The tight end class for the 2017 NFL draft appears loaded, and Bucky Hodges could be one of the highlights. Does his scouting report reflect that?
School: Virginia Tech
Weight: 245 lbs
Actually started out as a quarterback in high school and was a four-star recruit to Virginia Tech at that position. This helps explain intelligence and understanding for the various requirements as a receiver. He was converted to tight end once he got to college.
- His height jumps off the screen. Such an inviting target for a quarterback due to his wide catch radius. Also makes him an instant threat in the red zone.

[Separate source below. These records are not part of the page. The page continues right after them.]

(* ===== verification/PbRoundTrip.v ===== *)
(** * PbRoundTrip: values written by the encoder and read back by the decoder.

    [decodes x bs st a st']: on a buffer that starts with [bs], the decoding
    routine [x] consumes exactly [bs], returns [a] and takes the memory from
    [st] to [st'].  For every field type but submessages, the decoder of the
    type puts back the value the encoder of the type saw. *)

From Stdlib Require Import ZifyBool.
From stdpp Require Import base tactics numbers list gmap strings.
From S2P Require Import Prelude Mem PbTypes PbCommon PbOStream PbWire PbEncode PbEncodeSpec PbIStream PbDecode PbDecodeSafe.
Open Scope Z_scope.

Section RoundTrip.
Context {S : Type} `{Source S} `{PbProgram} `{Allocator} `{DecCallbacks S}.

Definition decodes {A} (x : dec S A) (bs : list Z) (st : dstate) (a : A) (st' : dstate) : Prop :=
  forall rest left msg, zlen bs <= left ->
    x (PbIStream (SrcBuffer (bs ++ rest)) left msg) st =
    Done (Some a, PbIStream (SrcBuffer rest) (left - zlen bs) msg, st').

Lemma decodes_ret {A} (a : A) st : decodes (mret a) [] st a st.
Proof. intros rest left msg _. cbn. by rewrite Z.sub_0_r. Qed.

Lemma decodes_read {A} (r : rd S A) bs a st : reads r bs a -> decodes (dec_read r) bs st a st.
Proof. intros Hr rest left msg Hle. unfold dec_read. by rewrite Hr. Qed.

Lemma decodes_act {A} (x : act A) st a st' : x st = Done (a, st') -> decodes (dec_act x) [] st a st'.
Proof. intros E rest left msg _. unfold dec_act. rewrite E. cbn. by rewrite Z.sub_0_r. Qed.

Lemma decodes_bind {A B} (x : dec S A) (k : A -> dec S B) bs1 bs2 st a st1 b st2 :
  decodes x bs1 st a st1 -> decodes (k a) bs2 st1 b st2 -> decodes (x ≫= k) (bs1 ++ bs2) st b st2.
Proof.
  intros Hx Hk rest left msg. rewrite length_app, <- app_assoc. intros Hle.
  unfold mbind, dec_bind. rewrite Hx by lia. cbn [mbind outcome_bind]. rewrite Hk by lia. do 3 f_equal. f_equal. lia.
Qed.

Lemma decodes_bind_nil {A B} (x : dec S A) (k : A -> dec S B) bs st a st1 b st2 :
  decodes x bs st a st1 -> decodes (k a) [] st1 b st2 -> decodes (x ≫= k) bs st b st2.
Proof. intros Hx Hk. rewrite <- (app_nil_r bs). by eapply decodes_bind. Qed.
(* ===== verification/PbExample.v ===== *)
(** * PbExample: a concrete program.

    The descriptor arrays of two message types, laid out as the generator
    lays out their structs, used to instantiate the theorems:

    struct Inner  { int32 x; }
    struct Sample { int32 id;  bool has_n; uint32 n;  pb_size_t v_count; int32 v[3];
                    bool has_s; char s[8];  bool has_inner; Inner inner;
                    pb_size_t which_u; union { uint32 u1; bool u2; } }  *)

From Stdlib Require Import ZifyBool.
From stdpp Require Import base tactics numbers list gmap strings.
From S2P Require Import Prelude Mem PbTypes PbCommon PbOStream PbEncode PbIStream PbDecode PbDecodeSafe.
Open Scope Z_scope.

Definition Inner_fields : list pb_field :=
  [ PbField 1 0x01 0 0 4 0 PtrNull; PB_LAST_FIELD ].

Definition Sample_list : list pb_field :=
  [ PbField 1 0x01 0 0 4 0 PtrNull;
    PbField 2 0x12 4 (-4) 4 0 PtrNull;
    PbField 3 0x21 4 (-4) 4 3 PtrNull;
    PbField 4 0x17 1 (-1) 8 0 PtrNull;
    PbField 5 0x18 3 (-3) 4 0 (PtrFields 0);
    PbField 6 0x32 4 (-4) 4 0 PtrNull;
    PbField 7 0x30 PB_SIZE_MAX (-4) 1 0 PtrNull ].

Definition Sample_fields : list pb_field := Sample_list ++ [PB_LAST_FIELD].
Definition Sample_size : Z := 52.

#[export] Instance sample_program : PbProgram := {
  descriptors := [Inner_fields; Sample_fields];
  extension_types := ∅;
}.

(** No user functions. *)
#[export] Instance no_source : Source unit := { source_read := fun _ _ => Undef }.
#[export] Instance no_enc_callbacks S : EncCallbacks S := {
  enc_callback := fun _ _ _ _ _ => Undef;
  ext_encode_callback := fun _ _ _ _ => Undef;
}.
#[export] Instance no_dec_callbacks : DecCallbacks unit := {
  dec_callback := fun _ _ _ _ _ => Undef;
  ext_decode_callback := fun _ _ _ _ _ _ => Undef;
}.

(** id = 150, n = 5, v = {1, 2, -1}, s = "AB", inner.x = 9, u1 = 300. *)
Definition Sample_bytes : list Z :=
  [150; 0; 0; 0;  1; 0; 0; 0;  5; 0; 0; 0;  3; 0; 0; 0;  1; 0; 0; 0;  2; 0; 0; 0;  255; 255; 255; 255;
   1; 65; 66; 0; 0; 0; 0; 0; 0;  1; 0; 0;  9; 0; 0; 0;  6; 0; 0; 0;  44; 1; 0; 0].

Definition Sample_mem : mem := struct_mem 1000 Sample_bytes.

Lemma Sample_program_ok : program_ok.
Proof.
  intros [|[|i]] fields; cbn; [intros [= <-]|intros [= <-]|done]; (split; [|vm_compute; done]).
  - exists (take 1 Inner_fields). split; [done|]. repeat constructor; vm_compute; done.
  - exists Sample_list. split; [done|]. repeat constructor; vm_compute; done.
Qed.

Lemma Sample_mem_ok : mem_ok Sample_mem.
Proof. apply struct_mem_ok. repeat constructor; vm_compute; done. Qed.

(** The fields of a closed descriptor list, one by one, at their offsets. *)
Ltac each_fits :=
  match goal with |- Forall2 ?P ?l ?k =>
    let l' := eval vm_compute in l in let k' := eval vm_compute in k in change (Forall2 P l' k')
  end; repeat (apply Forall2_cons; split); [..|by apply Forall2_nil].

Ltac solve_fits :=
  unfold field_placed, inside; split_and!; try (vm_compute; done); try done;
  try (intros _; first [left; vm_compute; done | right; vm_compute; done | split; vm_compute; done]);
  try (intros; split_and!; vm_compute; done).

Lemma Inner_layout : static_layout 1 Inner_fields 4.
Proof.
  split; [lia|]. exists (take 1 Inner_fields). split; [done|].
  split; [repeat constructor; vm_compute; done|]. split; [vm_compute; done|].
  each_fits; solve_fits.
Qed.

Lemma Sample_layout : static_layout 2 Sample_fields Sample_size.
Proof.
  split; [vm_compute; done|]. exists Sample_list. split; [done|].
  split; [repeat constructor; vm_compute; done|]. split; [vm_compute; done|].
  assert (Hsub : ptr_fits (static_layout 1) (PbField 5 0x18 3 (-3) 4 0 (PtrFields 0))).
  { exists Inner_fields. split; [done|]. apply Inner_layout. }
  revert Hsub. generalize (static_layout 1). intros sub_ok Hsub.
  each_fits; solve_fits.
Qed.

(** No count is reset outside the structs of the sample. *)
Lemma Inner_resets : resets_fit 1 Inner_fields 4.
Proof.
  intros l Hl. assert (l = take 1 Inner_fields) as ->.
  { change (take 1 Inner_fields ++ [PB_LAST_FIELD] = l ++ [PB_LAST_FIELD]) in Hl. by apply app_inj_tail in Hl as [<- _]. }
  each_fits; (split; [vm_compute; done|]); by intros.
Qed.

Lemma Sample_resets : resets_fit 2 Sample_fields Sample_size.
Proof.
  intros l Hl. assert (l = Sample_list) as ->.
  { change (Sample_list ++ [PB_LAST_FIELD] = l ++ [PB_LAST_FIELD]) in Hl. by apply app_inj_tail in Hl as [<- _]. }
  pose proof Inner_resets as Hsub. revert Hsub. generalize (resets_fit 1). intros fit Hsub.
  each_fits; (split; [first [intros Hh; discriminate Hh|vm_compute; done|intros _ Hh; discriminate Hh]|]);
    first [intros Hh; discriminate Hh|intros _ sub [= <-]; exact Hsub].
Qed.
(* ===== verification/UvTimer.v ===== *)
(** * UvTimer: the timers of an event loop (Libuv-gRPC/src/timer.c).

    A loop owns a clock, a counter of started timers and a heap of the active
    timers; the heap nodes are embedded in the timer structs, at a fixed
    offset.  Timer callbacks are functions of the library's user; they may
    call back into the timer functions. *)

From Stdlib Require Import ZifyBool.
From stdpp Require Import base tactics numbers list gmap strings.
From S2P Require Import Prelude UvCommon UvHeap.
Open Scope Z_scope.

(** [uv_timer_t]: the fields of a handle that the timers use, and the private
    fields of a timer; [heap_node] is in the store of the heap. *)
Record uv_timer : Type := UvTimer {
  type : Z;
  flags : Z;
  next_closing : Z;
  timer_cb : Z;
  timeout : Z;
  repeat : Z;
  start_id : Z;
}.

Definition UV_TIMER : Z := 13.

(** Offset of [heap_node] in a [uv_timer_t] (LP64): it follows the handle's
    data, loop, type, close_cb, handle_queue, u, next_closing and flags, and
    timer_cb. *)
Definition heap_node_off : Z := 104.
Definition heap_node_of (handle : Z) : Z := handle + heap_node_off.
(** [container_of(node, uv_timer_t, heap_node)] *)
Definition container_of (node : Z) : Z := node - heap_node_off.

(** [uv_loop_t], with the timers and handles it knows.  [handle_queue] is the
    list of its handles, oldest first. *)
Record uv_loop : Type := UvLoop {
  active_handles : Z;
  handle_queue : list Z;
  timer_heap : heap;
  timer_counter : Z;
  time : Z;
  timers : gmap Z uv_timer;
}.

Definition get_timer (handle : Z) : prog uv_loop uv_timer := prog_get (fun L => timers L !! handle).
Definition put_timer (handle : Z) (t : uv_timer) : prog uv_loop unit := prog_put (fun L =>
  _ ← timers L !! handle;
  Some (UvLoop (active_handles L) (handle_queue L) (timer_heap L) (timer_counter L) (time L) (<[handle := t]> (timers L)))).
Definition with_heap (x : prog heap unit) : prog uv_loop unit := fun L =>
  '(_, h) ← x (timer_heap L);
  Done (tt, UvLoop (active_handles L) (handle_queue L) h (timer_counter L) (time L) (timers L)).

Definition timer_less_than (m : gmap Z uv_timer) (ha hb : Z) : outcome bool :=
  a ← demand (m !! container_of ha);
  b ← demand (m !! container_of hb);
  Done (if timeout a <? timeout b then true
        else if timeout b <? timeout a then false
        else start_id a <? start_id b).

(** [heap_insert(timer_heap(loop), &handle->heap_node, timer_less_than)] *)
Definition timer_heap_insert (handle : Z) : prog uv_loop unit := fun L =>
  with_heap (heap_insert (timer_less_than (timers L)) (heap_node_of handle)) L.
Definition timer_heap_remove (handle : Z) : prog uv_loop unit := fun L =>
  with_heap (heap_remove (timer_less_than (timers L)) (heap_node_of handle)) L.

(** [uv__handle_start(handle)] and [uv__handle_stop(handle)] *)
Definition apply_flags (f : Z -> Z -> Z * Z) (handle : Z) : prog uv_loop unit := prog_put (fun L =>
  t ← timers L !! handle;
  let '(fl, active) := f (flags t) (active_handles L) in
  Some (UvLoop active (handle_queue L) (timer_heap L) (timer_counter L) (time L)
          (<[handle := UvTimer (type t) fl (next_closing t) (timer_cb t) (timeout t) (repeat t) (start_id t)]> (timers L)))).

(** The handle's struct may hold anything before it is initialised. *)
Definition uv_timer_init (handle : Z) : prog uv_loop Z :=
  t ← get_timer handle;
  put_timer handle (UvTimer UV_TIMER UV_HANDLE_REF 0 0 (timeout t) 0 (start_id t));;
  prog_put (fun L => Some (UvLoop (active_handles L) (handle_queue L ++ [handle]) (timer_heap L)
                             (timer_counter L) (time L) (timers L)));;
  mret 0.

Definition uv_timer_stop (handle : Z) : prog uv_loop Z :=
  t ← get_timer handle;
  if negb (uv__is_active (flags t)) then mret 0 else
  timer_heap_remove handle;;
  apply_flags uv__handle_stop handle;;
  mret 0.

Definition uv_timer_start (handle cb tmo rep : Z) : prog uv_loop Z :=
  t ← get_timer handle;
  if uv__is_closing (flags t) || (cb =? 0) then mret UV_EINVAL else
  (if uv__is_active (flags t) then uv_timer_stop handle else mret 0);;
  now ← prog_get (fun L => Some (time L));
  let clamped_timeout := u64 (now + tmo) in
  let clamped_timeout := if clamped_timeout <? tmo then 2 ^ 64 - 1 else clamped_timeout in
  t ← get_timer handle;
  id ← prog_get (fun L => Some (timer_counter L));
  prog_put (fun L => Some (UvLoop (active_handles L) (handle_queue L) (timer_heap L) (u64 (id + 1)) (time L) (timers L)));;
  put_timer handle (UvTimer (type t) (flags t) (next_closing t) cb clamped_timeout rep id);;
  timer_heap_insert handle;;
  apply_flags uv__handle_start handle;;
  mret 0.

Definition uv_timer_again (handle : Z) : prog uv_loop Z :=
  t ← get_timer handle;
  if timer_cb t =? 0 then mret UV_EINVAL else
  if negb (repeat t =? 0) then
    uv_timer_stop handle;;
    t ← get_timer handle;
    uv_timer_start handle (timer_cb t) (repeat t) (repeat t);;
    mret 0
  else mret 0.

Definition uv_timer_set_repeat (handle rep : Z) : prog uv_loop unit :=
  t ← get_timer handle;
  put_timer handle (UvTimer (type t) (flags t) (next_closing t) (timer_cb t) (timeout t) rep (start_id t)).

Definition uv_timer_get_repeat (handle : Z) : prog uv_loop Z :=
  t ← get_timer handle; mret (repeat t).

Definition uv__timer_close (handle : Z) : prog uv_loop unit :=
  uv_timer_stop handle;; mret tt.

Definition INT_MAX : Z := 2 ^ 31 - 1.

Definition uv__next_timeout (L : uv_loop) : outcome Z :=
  let node := heap_min (timer_heap L) in
  if node =? 0 then Done (-1) else
  t ← demand (timers L !! container_of node);
  if timeout t <=? time L then Done 0 else
  let diff := u64 (timeout t - time L) in
  Done (if INT_MAX <? diff then INT_MAX else diff).

(** Timer callbacks, by the value of the function pointer, applied to the
    handle. *)
Class TimerCallbacks : Type := call_timer : Z -> Z -> prog uv_loop unit.

(** The loop over due timers; the result lists the handles whose callbacks
    ran, in order.  It ends only when no timer is due, which a callback can
    prevent for ever. *)
Fixpoint uv__run_timers `{TimerCallbacks} (fuel : nat) : prog uv_loop (list Z) :=
  match fuel with
  | O => prog_nofuel
  | S fuel =>
    node ← prog_get (fun L => Some (heap_min (timer_heap L)));
    if node =? 0 then mret [] else
    let handle := container_of node in
    t ← get_timer handle;
    now ← prog_get (fun L => Some (time L));
    if now <? timeout t then mret [] else
    uv_timer_stop handle;;
    uv_timer_again handle;;
    t ← get_timer handle;
    (if timer_cb t =? 0 then fun _ => Undef else call_timer (timer_cb t) handle);;
    fired ← uv__run_timers fuel;
    mret (handle :: fired)
  end.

- Shows the toughness, strong hands and awareness needed to consistently win 50/50 situations. Times his jumps well and often is able to high point the football. This either results in a catch, or quite often drawing interference calls.
- Does a good job of using his hands to catch the ball rather than his body. Plays the position like a receiver, showing proper technique every time the ball is thrown to him.
This play showcases what pro teams want to have in their starting tight ends nowadays. Hodges is matched up on a shorter defensive back. Predictably the quarterback goes his way. He uses every bit of his height and physicality to fight off the defender while using proper hand technique to high point the football for a touchdown catch. That is textbook red zone execution.
- Has speed that will sneak up on you. For such a tall guy, he runs like a small forward in the NBA. Has frequently taken hand-offs in the backfield and run them through holes like a running back for decent gains.
- Showed on several occasions he could beat press coverage off the line and get a step on defensive backs. Would’ve made more big plays with a more accurate quarterback.
- While not his forte, he can be a willing blocker. He shows could technique to get the seal on running lanes. More than once he’s been able to help pop some nice rushes.
- Though tall, he’s actually undersized due to his lower weight. Comes across as skinny, which makes him a liability as a blocker against defensive lineman and linebackers in passing situations.
Everything about Hodges from a downside point of view as a blocker is showcased here. The defender uses leverage and a nice setup move to get him to drop his head and lunge. Predictably the defender gives him the slip around the edge and is able to help blow the play up in the backfield. Not only does Hodges need to stay low in that situation but also has to stay patient in his fundamentals.
- Lazy route runner. Comes off the snap with a sort of lackadaisical motion and doesn’t put a ton of effort in and out of his breaks. Particularly bad when he knows he’s likely not getting the ball.
- Has a bad habit of pushing off defenders right before the ball arrives. Got away with it a lot in college but it’s often clear enough where he won’t get away with such things in the NFL.
- After he initially beats a defender off the line he sometimes doesn’t maintain his acceleration when he looks back for the ball, allowing the cover man to catch up. Must learn to run every play out fully.
Pro Comparison: Julius Thomas
Like with Thomas, everything depends on the scheme Hodges ends up in. Thomas was a dynamic and often uncoverable weapon in the passing game for the Denver Broncos. He had size and speed to his advantage. Featuring those two traits, he’s invaluable. However, put him in a more traditional offense where he has to block a lot and his impact is cut considerably. Hodges has a height advantage over Thomas but has similar blocking concerns.
Projection: 2nd to 3rd round
His incomplete skill set does not fall in line with what makes a top 32 selection. Even so, there will be one team who sees his enormous value as a pass catcher on Day 2 and pulls the trigger. Hodges will be an immediate help through the air. If he can improve his technique and add more weight, there’s also a chance he can shore up the one area of his game holding him back.